Se connecterChapitre 2 — Les Chaînes invisibles
MÉLISSA
Les jours s’étirent lentement, comme un voile d’angoisse suspendu au-dessus de la maison. Chaque matin, je me lève avec la même torpeur, le même nœud d’impuissance au fond du ventre. Je n’ai plus besoin de regarder ma mère pour savoir qu’elle est tendue. Et lui… Hug . Il est toujours là, d’une manière ou d’une autre. Même quand il n’est pas présent, sa présence pèse, comme une ombre accrochée aux murs.

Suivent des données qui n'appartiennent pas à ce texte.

Lemma wp_generateGlobal ca cd data P (Q : ohist -> outcome _ -> Prop) h :
  reading P h ->
  (forall h' m, extends h h' -> Q h' (Panicked m)) ->
  (forall h' e, extends h h' -> Q h' (Returned (Err e))) ->
  (forall h' new, extends h h' -> global_ok h' cd ca data new ->
     Q h' (Returned (Ok new))) ->
  wp (generateGlobal instance ca cd data) P Q h.
Proof.
  intros HP Hm He HQ. unfold generateGlobal. wp_step. apply wp_generateNewCertIfNeeded; [done| | | |].
  - intros h' m H'. wp_step. by apply Hm.
  - intros h' e H'. do 2 wp_step. by apply He.
  - intros h' d H' Hd Hk. do 2 wp_step. apply HQ; [done|]. left. split; [done|by exists d].
  - intros h' cert H' Hs Hr. do 2 wp_step. apply HQ; [done|]. right. by exists cert.
Qed.

(** ** What may be asked *)

Definition caName : string := cl_Name instance +:+ "-ca".
Definition getSecret (name : string) : req := Get KSecret name (cl_Namespace instance).
Definition storeSecret (s : Secret) : req := ReconcileResource KSecret s StatePresent.

(** The certificate authority of a secret that was referenced. *)
Definition caOf (s : Secret) : PEMCert :=
  match secret_Annotations s !! "cert-manager.io/issuer-kind" with
  | Some _ => mkPEM (default "" (secret_Data s !! "tls.crt")) (default "" (secret_Data s !! "tls.key"))
  | None => CAFromSecret (secret_Data s)
  end.

(** [ca] is the referenced authority, or the cluster's own as it was read or has been stored. *)
Definition known_ca (h : ohist) (reference : string) (ca : PEMCert) : Prop :=
  if decide (reference = "") then
    (exists s, saw h (getSecret caName) (Ok s) /\ ca = CAFromSecret (secret_Data s)) \/
    (exists s s' res, ownedSecret instance caName "" (SecretDataCA ca) = Ok s /\
       saw h (storeSecret s) (s', (res, None)))
  else exists s, saw h (getSecret reference) (Ok s) /\ ca = caOf s.

(** The secret as it was read, or a new one where there was none. *)
Definition base_secret (h : ohist) (name type_ : string) (s : Secret) : Prop :=
  saw h (getSecret name) (Ok s) \/
  exists e, saw h (getSecret name) (Err e) /\ IsNotFound e = true /\
            ownedSecret instance name type_ ∅ = Ok s.

(** The admin certificate is missing, expires soon, or names another issuer. *)
Definition admin_due (h : ohist) (ca : PEMCert) : Prop :=
  (exists e, saw h (getSecret (adminSecretName instance)) (Err e) /\ IsNotFound e = true) \/
  (exists s, saw h (getSecret (adminSecretName instance)) (Ok s) /\
     (secret_Data s !! TLSCertKey = None \/
      exists d der cert, secret_Data s !! TLSCertKey = Some d /\ pemDecode d = Some der /\
        ParseCertificate der = Ok cert /\
        ((exists now, saw h (Local_ TimeNow) now /\ x_NotAfter cert - 5 * 24 * hour < now) \/
         (exists der' caCert, pemDecode (certBytes ca) = Some der' /\
            ParseCertificate der' = Ok caCert /\ x_RawIssuer cert <> x_RawSubject caCert)))).

Inductive tls_allowed (h : ohist) : req -> Prop :=
| ta_reads q : reads q -> tls_allowed h q
(** The cluster's own authority is stored after its secret could not be read. *)
| ta_ca ca e s :
    saw h (getSecret caName) (Err e) -> saw h (Local_ (NewCA (cl_Name instance))) (Ok ca) ->
    ownedSecret instance caName "" (SecretDataCA ca) = Ok s -> tls_allowed h (storeSecret s)
| ta_per_node side ca old new :
    contextSide instance CertContextTransport = Some side -> tl_Generate side = true ->
    tl_PerNode side = true -> known_ca h (tl_CaSecret side) ca ->
    base_secret h (transportCert instance) "" old ->
    nodes_ok h ca (<[CaCertKey := certBytes ca]> (secret_Data old)) new ->
    (forall pod, pod ∈ podNames instance ->
       node_done h ca (<[CaCertKey := certBytes ca]> (secret_Data old)) new pod) ->
    tls_allowed h (storeSecret (setData new old))
| ta_global_transport side ca old new :
    contextSide instance CertContextTransport = Some side -> tl_Generate side = true ->
    tl_PerNode side = false -> known_ca h (tl_CaSecret side) ca ->
    base_secret h (transportCert instance) SecretTypeTLS old ->
    global_ok h (transportDescription instance) ca (secret_Data old) new ->
    tls_allowed h (storeSecret (setData new old))
| ta_http side ca old new :
    contextSide instance CertContextHttp = Some side -> tl_Generate side = true ->
    known_ca h (tl_CaSecret side) ca ->
    base_secret h (httpCert instance) SecretTypeTLS old ->
    global_ok h (httpDescription instance side) ca (secret_Data old) new ->
    tls_allowed h (storeSecret (setData new old))
| ta_admin ref ca cert s :
    known_ca h ref ca -> admin_due h ca ->
    signed h ca (mkCertDescription CertContextTransport "admin" []) cert ->
    ownedSecret instance (adminSecretName instance) SecretTypeTLS (SecretData cert ca) = Ok s ->
    tls_allowed h (storeSecret s).

Lemma reading_tls h : reading tls_allowed h.
Proof. intros h' q _ Hq. by apply ta_reads. Qed.

Lemma known_ca_extends h h' ref ca : extends h h' -> known_ca h ref ca -> known_ca h' ref ca.
Proof.
  intros He. unfold known_ca. case_decide.
  - intros [(s & H1 & H2)|(s & s' & r & H1 & H2)]; [left; exists s|right; exists s, s', r];
      (split; [|done]) || (split; [done|]); by eapply saw_extends.
  - intros (s & H1 & H2). exists s. split; [by eapply saw_extends|done].
Qed.
Lemma base_secret_extends h h' n t s : extends h h' -> base_secret h n t s -> base_secret h' n t s.
Proof.
  intros He [?|(e & ? & ?)]; [left; by eapply saw_extends|right]. exists e.
  split; [by eapply saw_extends|done].
Qed.

Lemma wp_getReferencedCaCertOrDefault ref (Q : ohist -> outcome (result PEMCert) -> Prop) h :
  (forall h' e, extends h h' -> Q h' (Returned (Err e))) ->
  (forall h' ca, extends h h' -> known_ca h' ref ca -> Q h' (Returned (Ok ca))) ->
  wp (getReferencedCaCertOrDefault instance ref) tls_allowed Q h.
Proof.
  intros He Hk. unfold getReferencedCaCertOrDefault, known_ca in *.
  destruct (decide (ref = "")) as [->|Hr].
  - rewrite bool_decide_true by done. unfold ReadOrGenerateCaCert, GetSecret, newCA, CreateSecret.
    cbv zeta. fold caName. wp_step; [by apply ta_reads|]. destruct r as [s|e].
    { wp_step. apply Hk; [ext|]. left. exists s. split; [apply saw_here|done]. }
    wp_step; [by apply ta_reads|]. destruct r as [ca|e']; [|wp_step; apply He; ext].
    destruct (ownedSecret _ _ _ _) as [s|e'] eqn:Eo; [|wp_step; apply He; ext].
    wp_step; [eapply ta_ca; [apply saw_there, saw_here|apply saw_here|done]|].
    destruct r as [s' [res [e'|]]]; wp_step; [apply He; ext|]. apply Hk; [ext|]. right.
    exists s, s', res. split; [done|apply saw_here].
  - rewrite bool_decide_false by done. unfold GetSecret. wp_step; [by apply ta_reads|].
    destruct r as [s|e]; wp_step; [|apply He; ext]. apply Hk; [ext|]. exists s.
    split; [apply saw_here|]. unfold caOf. by destruct (secret_Annotations s !! _).
Qed.

Lemma wp_fetchOrNew name type_ (Q : ohist -> outcome (result Secret) -> Prop) h :
  (forall h' e, extends h h' -> Q h' (Returned (Err e))) ->
  (forall h' s, extends h h' -> base_secret h' name type_ s -> Q h' (Returned (Ok s))) ->
  wp (fetchOrNew instance name type_) tls_allowed Q h.
Proof.
  intros He Hs. unfold fetchOrNew, GetSecret. wp_step; [by apply ta_reads|].
  destruct r as [s|e]; wp_step; [apply Hs; [ext|left; apply saw_here]|].
  destruct (IsNotFound e) eqn:En; cbn [negb]; [|apply He; ext].
  destruct (ownedSecret _ _ _ _) as [s|e'] eqn:Eo; [|apply He; ext].
  apply Hs; [ext|]. right. exists e. split_and!; [apply saw_here|done|done].
Qed.

(** The rest of the reconciler only reads and records events. *)
Definition harmless {A} (p : io A) : Prop := only reads p.
Lemma harmless_AddConfigs l c : harmless (AddConfigs l c).
Proof. eapply only_mono; [|apply only_AddConfigs]. by intros []. Qed.
Lemma harmless_AddConfig k v c : harmless (AddConfig k v c).
Proof. eapply only_mono; [|apply only_AddConfig]. by intros []. Qed.
Lemma harmless_version c d b : harmless (CheckVersionConstraint c d b).
Proof. unfold harmless, CheckVersionConstraint. only_auto. Qed.
Lemma harmless_deref {A} (p : option A) : harmless (deref p).
Proof. apply only_deref. Qed.
Lemma wp_harmless {A B} (p : io A) (f : A -> io B) h :
  harmless p -> (forall h' a, extends h h' -> wp (f a) tls_allowed (λ _ _, True) h') ->
  wp (bind p f) tls_allowed (λ _ _, True) h.
Proof. intros Hp Hf. eapply wp_only_bind; [done|by intros; apply ta_reads|done|done]. Qed.
Lemma wp_harmless1 {A} (p : io A) h : harmless p -> wp p tls_allowed (λ _ _, True) h.
Proof. intros Hp. eapply wp_only; [done|by intros; apply ta_reads|done]. Qed.

Lemma harmless_addHotReload side c : harmless (addHotReload instance side c).
Proof.
  unfold harmless, addHotReload, SupportsHotReload. destruct (tl_EnableHotReload _); [|apply only_ret].
  apply only_bind; [apply harmless_version|]. intros []; [apply harmless_AddConfigs|apply only_ret].
Qed.
Lemma harmless_existing side c : harmless (handleTransportExistingCerts instance side c).
Proof.
  unfold harmless, handleTransportExistingCerts. destruct (_ == _); [apply only_ret|].
  apply only_bind; [|intros ?; apply only_bind; [apply harmless_AddConfigs|intros; apply only_ret]].
  destruct (tl_PerNode _); [apply harmless_AddConfigs|].
  apply only_bind; [apply harmless_AddConfigs|intros; apply harmless_addHotReload].
Qed.

(** Storing a secret that may be stored. *)
Lemma wp_storeAndMount {B} n s v m c (f : _ -> io B) h :
  tls_allowed h (storeSecret s) ->
  (forall h' x, extends h h' -> wp (f x) tls_allowed (λ _ _, True) h') ->
  wp (bind (storeAndMount n s v m c) f) tls_allowed (λ _ _, True) h.
Proof.
  intros Ha Hf. wp_step. unfold storeAndMount, CreateSecret. wp_step; [done|].
  destruct r as [s' [res [e|]]]; do 2 wp_step; apply Hf; ext.
Qed.

Lemma wp_storeTransport side s c h :
  tls_allowed h (storeSecret s) ->
  wp (storeTransport instance side s c) tls_allowed (λ _ _, True) h.
Proof.
  intros Ha. unfold storeTransport. apply wp_storeAndMount; [done|].
  intros h' [c' [e|]] H'; [by wp_step|]. cbv zeta.
  apply wp_harmless; [apply harmless_AddConfigs|]. intros. by wp_step.
Qed.

Lemma wp_handleTransportGenerate side c h :
  contextSide instance CertContextTransport = Some side -> tl_Generate side = true ->
  wp (handleTransportGenerate instance side c) tls_allowed (λ _ _, True) h.
Proof.
  intros Hside Hg. unfold handleTransportGenerate. wp_step.
  apply wp_getReferencedCaCertOrDefault; [intros; by do 2 wp_step|]. intros h1 ca H1 Hca. wp_step. wp_step.
  apply wp_fetchOrNew; [intros; by do 2 wp_step|]. intros h2 old H2 Hold. wp_step. wp_step.
  destruct (tl_PerNode side) eqn:Ep.
  - apply wp_generatePerNode; [apply reading_tls|by intros; wp_step|intros; by do 2 wp_step|].
    intros h3 new H3 Hn Hc. wp_step. apply wp_storeTransport.
    eapply ta_per_node; [done..| | |done|done].
    + eapply known_ca_extends; [|done]. ext.
    + by eapply base_secret_extends.
  - apply wp_generateGlobal; [apply reading_tls|by intros; wp_step|intros; by do 2 wp_step|].
    intros h3 new H3 Hn. wp_step. apply wp_storeTransport.
    eapply ta_global_transport; [done..| | |done].
    + eapply known_ca_extends; [|done]. ext.
    + by eapply base_secret_extends.
Qed.

Lemma wp_provideHttp {B} side c (f : _ -> io B) h :
  contextSide instance CertContextHttp = Some side ->
  (forall h' x, extends h h' -> wp (f x) tls_allowed (λ _ _, True) h') ->
  wp (bind (provideHttp instance side c) f) tls_allowed (λ _ _, True) h.
Proof.
  intros Hside Hf. wp_step. unfold provideHttp. destruct (tl_Generate side) eqn:Eg.
  - wp_step. apply wp_getReferencedCaCertOrDefault; [intros; do 3 wp_step; apply Hf; ext|].
    intros h1 ca H1 Hca. wp_step. wp_step.
    apply wp_fetchOrNew; [intros; do 3 wp_step; apply Hf; ext|]. intros h2 old H2 Hold. wp_step. wp_step.
    apply wp_generateGlobal; [apply reading_tls|by intros; wp_step|intros; do 3 wp_step; apply Hf; ext|].
    intros h3 new H3 Hn. wp_step. unfold storeAndMount, CreateSecret. wp_step.
    + eapply ta_http; [done..| | |done].
      * eapply known_ca_extends; [|done]. ext.
      * by eapply base_secret_extends.
    + destruct r as [s' [res [e|]]]; do 2 wp_step; apply Hf; ext.
  - destruct (_ == _); do 2 wp_step; apply Hf; ext.
Qed.

Lemma wp_handleHttp side c h :
  contextSide instance CertContextHttp = Some side ->
  wp (handleHttp instance side c) tls_allowed (λ _ _, True) h.
Proof.
  intros Hside. unfold handleHttp. apply wp_provideHttp; [done|].
  intros h1 [c1 [e|]] H1; [by wp_step|].
  apply wp_harmless; [apply harmless_AddConfigs|]. intros h2 c2 H2.
  apply wp_harmless; [apply harmless_addHotReload|]. intros. by wp_step.
Qed.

Ce n’est pas seulement sa silhouette, ni sa voix grave qui me hantent. C’est la promesse qu’il a laissée derrière lui , cette dette silencieuse dont je suis devenue la monnaie d’échange. Je sais que je n’échapperai pas à ce qu’il attend de moi. Je me sens prise au piège, étranglée par des chaînes invisibles que je n’ai pas choisies. Mes rêves d’une vie meilleure se dissipent peu à peu, avalés par cette réalité froide et implacable.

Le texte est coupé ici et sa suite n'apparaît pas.